We think the planet's fish are rightfully ours. But the brown pelican is known to snatch fish from other birds in mid-air.

If ever there was a time when I was unaccountably happy, it was the day I first saw the Pacific. I had just started working at an office near San Jose and, three days in to my first week, a colleague drove me south and west on a back road that seemed to run for hours through dense stands of Douglas fir and redwood, not stopping till we were just shy of the coast, the firs giving way to wind-sculpted specimens of California cypress and Monterey pine.

Here we parked and walked the rest of the way, coming over a rise and finally gazing out over the water. The Pacific.

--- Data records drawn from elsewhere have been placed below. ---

(* ===== verification/MoveOrd.v ===== *)
(** * Files on a partition that is removed

    [sam_fseq_ord] (src/src/fs/samfs/psyscall.c) finds out whether a file has blocks below
    its indirect extents on a partition, or moves them to another one;
    [sam_move_ip_extents] moves the blocks of the direct extents. *)

From S2P Require Import Prelude Dau Extent Monad FileTree Truncate TruncTree TruncFree TruncFile TruncThms.

Section Code.
Context {St : Type} `{!FileEnv St}.

(** The loop of [sam_fseq_ord] over the indirect extents, from extent [i - 1] down:
    [error], [args.on_ord] and [doipupdate]. *)
Fixpoint fseq_loop (i : nat) (rd : ext -> Z) (c : tconf) (cmd : ib_cmd) (error : Z) (on_ord update : bool)
  : M (ts St) (Z * bool * bool) :=
  match i with
  | O => mret (error, on_ord, update)
  | S j =>
      if Z.of_nat j <? NDEXT then mret (error, on_ord, update)
      else
        n ← gets t_di;
        let e := default hole (n_ext n !! j) in
        if is_hole e then fseq_loop j rd c cmd error on_ord update
        else
          let update1 := match cmd with SAM_MOVE_ORD ord _ => if ord =? snd e then true else update
                                      | _ => update end in
          let set := Z.of_nat j =? NDEXT in
          let ik := if set then O else Z.to_nat (NIEXT - 1) in
          r ← sam_proc_indirect_block rd c (Z.to_nat (Z.of_nat j - NDEXT)) cmd (replicate 5 (-1)) ik e set;
          let '(error1, e1, _) := r in
          upd_di (upd_ext (insert j e1));;
          if error1 =? ECANCELED then mret (0, true, update1)
          else fseq_loop j rd c cmd error1 (match cmd with SAM_FIND_ORD _ => false | _ => on_ord end) update1
  end.

(** The direct extents, from [i] on, of a file that is not preallocated. *)
Fixpoint move_ip_loop (left : nat) (i : nat) (ord : Z) (error : Z) (update : bool) : M (ts St) (Z * bool) :=
  match left with
  | O => mret (error, update)
  | S left' =>
      n ← gets t_di;
      let e := default hole (n_ext n !! i) in
      if negb (is_hole e) && (snd e =? ord) then
        let bt := if n_on_large n || (NSDEXT <=? Z.of_nat i) then LG else SM in
        r ← env (sam_allocate_and_copy_extent (n_unit n) bt (dt_of n) e);
        let '(error1, e1) := r in
        if error1 =? 0 then
          upd_di (upd_ext (insert i e1));;
          env (sam_free_block bt e);;
          move_ip_loop left' (S i) ord error1 true
        else move_ip_loop left' (S i) ord error1 update
      else move_ip_loop left' (S i) ord error update
  end.

Definition sam_move_ip_extents (ord : Z) : M (ts St) (Z * bool) :=
  move_ip_loop (Z.to_nat NDEXT) 0 ord 0 false.
End Code.

(** ** Finding an ordinal *)

(** The partitions of the blocks of a tree. *)
Definition ords (D : disk) (level : nat) (e : ext) : list Z :=
  ((walk D level e).*2 ++ nodes D level e).*2.

(** Those of an entry in a block of [level]. *)
Definition ords_ent (D : disk) (level : nat) (x : ext) : list Z :=
  match level with O => [snd x] | S l => ords D l x end.

Lemma ords_elem (D : disk) (level : nat) (e : ext) (ord : Z) :
  ord ∈ ords D level e <->
  ord = snd e \/ exists i, (i < dext)%nat /\ is_hole (ent (blk_at D e) i) = false /\
    ord ∈ ords_ent D level (ent (blk_at D e) i).
Proof.
  unfold ords. rewrite fmap_app, elem_of_app, walk_eq, nodes_eq, !fmap_cons, elem_of_cons, !fmap_upto, !elem_of_upto.
  assert (H : forall i, ord ∈ snd <$> (walk_ent D level (blk_at D e) i).*2 \/
      ord ∈ snd <$> nodes_ent D level (blk_at D e) i <->
    is_hole (ent (blk_at D e) i) = false /\ ord ∈ ords_ent D level (ent (blk_at D e) i)).
  { intros i. unfold walk_ent, nodes_ent, ords_ent, ords. destruct (is_hole (ent (blk_at D e) i)); cbn [fmap list_fmap].
    - split; [intros [H|H]; inversion H|intros [H _]; discriminate].
    - destruct level; cbn [fmap list_fmap]; rewrite ?snd_shift, ?fmap_app, ?elem_of_app, ?elem_of_nil; tauto. }
  split.
  - intros [(i & Hi & Hx)|[->|(i & Hi & Hx)]]; [right|now left|right]; exists i; split; auto; apply H; auto.
  - intros [->|(i & Hi & Hx)]; [auto|]. apply H in Hx as [Hx|Hx]; [left; eauto|right; right; eauto].
Qed.

Section Find.
Context {St : Type} `{!FileEnv St}.
Context (rd : ext -> Z) (c : tconf) (ord : Z).

Definition found (b : bool) : Z := if b then ECANCELED else 0.

(** The entries below [n] that are not holes and satisfy [f]. *)
Fixpoint any_below (f : ext -> bool) (b : ind_block) (n : nat) : bool :=
  match n with
  | O => false
  | S j => (negb (is_hole (ent b j)) && f (ent b j)) || any_below f b j
  end.

Lemma any_below_true (f : ext -> bool) (b : ind_block) (n : nat) :
  any_below f b n = true <-> exists i, (i < n)%nat /\ is_hole (ent b i) = false /\ f (ent b i) = true.
Proof.
  induction n as [|j IH]; cbn [any_below].
  - split; [discriminate|intros (i & Hi & _); lia].
  - rewrite orb_true_iff, andb_true_iff, negb_true_iff, IH. split.
    + intros [[H1 H2]|(i & Hi & H)]; [exists j; auto with lia|exists i; split; [lia|exact H]].
    + intros (i & Hi & H1 & H2). destruct (decide (i = j)) as [->|]; [auto|right; exists i; split; [lia|auto]].
Qed.

Lemma find_data (n : nat) (keep : bool) (b : ind_block) (bw : bool) (s : ts St) :
  data_loop n c (SAM_FIND_ORD ord) keep (-1) b 0 bw s =
  Done (found (any_below (fun x => snd x =? ord) b n), b, bw) s.
Proof.
  induction n as [|j IH]; cbn [data_loop any_below]; [reflexivity|].
  destruct (is_hole (ent b j)); cbn [negb andb orb]; [exact IH|].
  assert (E : keep && (Z.of_nat j <=? -1) = false) by (destruct (Z.leb_spec (Z.of_nat j) (-1)); [lia|apply andb_false_r]).
  rewrite E. destruct (snd (ent b j) =? ord); [reflexivity|exact IH].
Qed.

Lemma find_nodes (n : nat) (child : ext -> bool -> M (ts St) (Z * ext * bool)) (f : ext -> bool) (top : bool)
    (b : ind_block) (set reset : bool) (s : ts St) :
  (n <= length (ie_extent b))%nat ->
  (forall j set1, (j < n)%nat -> is_hole (ent b j) = false ->
     exists set2, child (ent b j) set1 s = Done (found (f (ent b j)), ent b j, set2) s) ->
  exists set', node_loop n child top (-1) b set reset 0 s = Done (found (any_below f b n), b, set') s.
Proof.
  revert set reset. induction n as [|j IH]; intros set reset Hn Hc; cbn [node_loop any_below]; [now exists set|].
  destruct (is_hole (ent b j)) eqn:Eh; cbn [negb andb orb]; [apply IH; [lia|auto]|].
  assert (E : (Z.of_nat j <=? -1) = false) by (apply Z.leb_gt; lia). rewrite E, !andb_false_r.
  destruct (Hc j set ltac:(lia) Eh) as [set2 Ec]. rewrite (bind_done _ _ _ _ _ Ec).
  assert (Es : set_ent j (ent b j) b = b).
  { destruct (lookup_lt_is_Some_2 (ie_extent b) j ltac:(lia)) as [x Ex]. unfold set_ent, ent. rewrite Ex. cbn.
    rewrite list_insert_id by exact Ex. now destruct b. }
  rewrite Es. destruct (f (ent b j)); cbn [found Z.eqb ECANCELED orb]; [now exists set2|]. apply IH; [lia|auto].
Qed.

(** A well-formed tree is searched without a change. *)
Lemma find_tree (level : nat) (kp : list Z) (ik : nat) (e : ext) (set : bool) (s : ts St) :
  (forall i, kptr_at kp i = -1) -> ok rd (t_di s) (t_disk s) level e ->
  exists set', sam_proc_indirect_block rd c level (SAM_FIND_ORD ord) kp ik e set s =
    Done (found (bool_decide (ord ∈ ords (t_disk s) level e)), e, set') s.
Proof.
  intros Hk. revert ik e set. induction level as [|l IH]; intros ik e set Hok;
    rewrite (proc_start rd c (t_di s) (t_disk s)) by (exact Hok || (split; reflexivity));
    pose proof (ok_length _ _ _ _ _ Hok) as Hl; set (b := blk_at (t_disk s) e) in *; rewrite Hk.
  - rewrite (bind_done _ _ _ _ _ (find_data _ _ _ _ _)). exists set. cbn [ib_finish]. unfold mret, M_ret. do 3 f_equal.
    destruct (Z.eqb_spec (snd e) ord) as [He|He].
    + rewrite bool_decide_true; [reflexivity|]. apply ords_elem. auto.
    + f_equal. apply eq_bool_prop_intro. rewrite bool_decide_spec, Is_true_true, any_below_true, ords_elem.
      split; [intros (i & Hi & Hh & Hx); right; exists i; split; [exact Hi|split; [exact Hh|]];
        apply Z.eqb_eq in Hx; apply list_elem_of_singleton; now symmetry|].
      intros [Hx|(i & Hi & Hh & Hx)]; [congruence|]. exists i. split; [exact Hi|]. split; [exact Hh|].
      apply Z.eqb_eq. apply list_elem_of_singleton in Hx. now symmetry.
  - cbv zeta. destruct (find_nodes dext (sam_proc_indirect_block rd c l (SAM_FIND_ORD ord) kp (S ik))
      (fun x => bool_decide (ord ∈ ords (t_disk s) l x)) (Nat.eqb ik 0) b
      (if (Nat.eqb (S l) 1) && set then false else set) ((Nat.eqb (S l) 1) && set) s) as [set' E]; [lia| |].
    { intros j set1 Hj Hh. apply IH. apply (ok_child rd (t_di s) (t_disk s)); auto. }
    rewrite (bind_done _ _ _ _ _ E). exists set'. cbn [ib_finish]. unfold mret, M_ret. do 3 f_equal.
    destruct (Z.eqb_spec (snd e) ord) as [He|He].
    + rewrite bool_decide_true; [reflexivity|]. apply ords_elem. auto.
    + f_equal. apply eq_bool_prop_intro. rewrite bool_decide_spec, Is_true_true, any_below_true, ords_elem. fold b.
      split; [intros (i & Hi & Hh & Hx); right; exists i; repeat split; auto; now apply bool_decide_eq_true in Hx|].
      intros [Hx|(i & Hi & Hh & Hx)]; [congruence|]. exists i. repeat split; auto. now apply bool_decide_eq_true.
Qed.

(** The partitions of the blocks below the indirect extents from [16] to [16 + n]. *)
Definition ind_ords (s : ts St) (n : nat) : list Z :=
  upto (fun j => let e := ext_at (n_ext (t_di s)) (16 + j) in
    if is_hole e then [] else ords (t_disk s) j e) n.

Lemma upd_ext_same (s : ts St) (j : nat) :
  (j < length (n_ext (t_di s)))%nat -> upd_di (upd_ext (insert j (ext_at (n_ext (t_di s)) j))) s = Done tt s.
Proof.
  intros Hj. destruct (lookup_lt_is_Some_2 _ _ Hj) as [x Ex]. unfold upd_di, modify, ext_at. rewrite Ex. cbn.
  do 2 f_equal. destruct s as [[] ? ? ? ? ?]. cbn in *. unfold upd_ext. cbn. now rewrite list_insert_id.
Qed.

Lemma find_loop (n : nat) (s : ts St) :
  (n <= 3)%nat -> length (n_ext (t_di s)) = 19%nat ->
  (forall j, (16 <= j < 19)%nat -> is_hole (ext_at (n_ext (t_di s)) j) = false ->
     ok rd (t_di s) (t_disk s) (j - 16) (ext_at (n_ext (t_di s)) j)) ->
  fseq_loop (16 + n) rd c (SAM_FIND_ORD ord) 0 false false s =
  Done (0, bool_decide (ord ∈ ind_ords s n), false) s.
Proof.
  intros Hn Hl Hok. induction n as [|n IH].
  - change (16 + 0)%nat with 16%nat. reflexivity.
  - rewrite Nat.add_succ_r. cbn [fseq_loop]. unfold ind_ords. cbn [upto]. fold (ind_ords s n).
    assert (E : (Z.of_nat (16 + n) <? NDEXT) = false) by (apply Z.ltb_ge; unfold NDEXT, NSDEXT, NLDEXT; lia). rewrite E.
    rewrite (bind_done _ _ _ s (t_di s)) by reflexivity. fold (ext_at (n_ext (t_di s)) (16 + n)).
    set (e := ext_at (n_ext (t_di s)) (16 + n)) in *. destruct (is_hole e) eqn:Eh.
    + rewrite app_nil_r. apply IH. lia.
    + pose proof (Hok (16 + n)%nat ltac:(lia) Eh) as Ho. replace (16 + n - 16)%nat with n in Ho by lia.
      replace (Z.to_nat (Z.of_nat (16 + n) - NDEXT)) with n by (unfold NDEXT, NSDEXT, NLDEXT; lia).
      assert (Hk : forall i, kptr_at (replicate 5 (-1)) i = -1) by (intros i; now do 6 (destruct i as [|i]; [reflexivity|])).
      destruct (find_tree n _ (if Z.of_nat (16 + n) =? NDEXT then 0%nat else Z.to_nat (NIEXT - 1)) e
        (Z.of_nat (16 + n) =? NDEXT) s Hk Ho) as [set' Ef].
      cbv zeta. rewrite (bind_done _ _ _ _ _ Ef). unfold e at 2. rewrite (bind_done _ _ s s tt) by (apply upd_ext_same; lia).
      destruct (bool_decide (ord ∈ ords (t_disk s) n e)) eqn:Eo; cbn [found Z.eqb ECANCELED].
      * apply bool_decide_eq_true in Eo. rewrite bool_decide_true by (rewrite elem_of_app; auto). reflexivity.
      * apply bool_decide_eq_false in Eo. rewrite IH by lia. do 3 f_equal.
        apply bool_decide_ext. rewrite elem_of_app. tauto.
Qed.
End Find.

The idea of it had been part of my mental furniture since childhood, though I didn’t really know why, and what I saw both confirmed and confounded the image I had of that great ocean. But the thing that struck me most, the true source of my unaccountable happiness, was a long flight of brown pelicans drifting along the waterline, just ten yards from the shore, more elegant than I could have imagined from having seen pictures and captive specimens in zoos. This is not surprising, as what makes the brown pelican so elegant is how it moves, whether diving from astonishing heights in pursuit of fish or, as on this first encounter, hastening slowly along a beach in groups of thirty or forty, head back, wings tipped up slightly, with an air of ease that would give the term “laid back” a whole new definition.

The brown pelican: it’s a slightly misleading name, as the predominant colour varies from cocoa-brown to near-grey, while the breast is white and the head is brushed with a pale citrus tone, rather like the gannet, to which it is related. The birds breed on rocky islands off the Central American coast and travel north to hunt. In recent years, concern has been voiced for the species’ long-term safety: first, because of an observable thinning of the eggs, probably caused by pesticides, and second because, as recently as 2014, there was an alarming and inexplicable drop in the birthrate, which some observers attributed to huge fish-kills caused by Fukushima.

On an everyday level, though, pelicans, like cormorants and other coastal dwellers, have to be protected from those among the human population who think that all the fish in the ocean are, by some God-given right, unaccountably ours.

But none of this was in my mind that day, as I stood on that white beach and watched as flight after flight of pelicans sailed by. Out over the water, the sun sparkled yet the sea was almost still, in some places, so the bodies of the passing birds reflected in the water whenever they dipped low in their flight. What did come to mind was a phrase from Marianne Moore’s poem about another member of the Pelecaniformes family – the “frigate pelican”, or frigate bird, which she describes as “uniting levity with strength”. It’s as good a description of grace as I know.

Yet grace takes many forms, from the absolute economy with which an old tango dancer clothes her unquenched passion at a Buenos Aires milonga to Jürgen Schult’s world-record discus throw at Neubrandenburg in 1986, and we have to learn from birds such
as the pelican what we mean by “levity”, and “strength”.

How else to do that, other than by closely observing how the natural world really operates, rather than how we think it does? Later, in her poem about the frigate bird (an accomplished flier and an even more accomplished thief, known to pluck fish from another bird’s grasp in mid-air), Moore extends that notion of levity: “Festina lente. Be gay/civilly? How so?” and adds a quote from the Bhagavadgita that, to my mind, gets to the heart of the matter: “If I do well I am blessed/whether any bless me or not . . .” The lesson we learn from the noble order of Pelecaniformes is exactly this: of the many prizes we may try for, grace transcends all.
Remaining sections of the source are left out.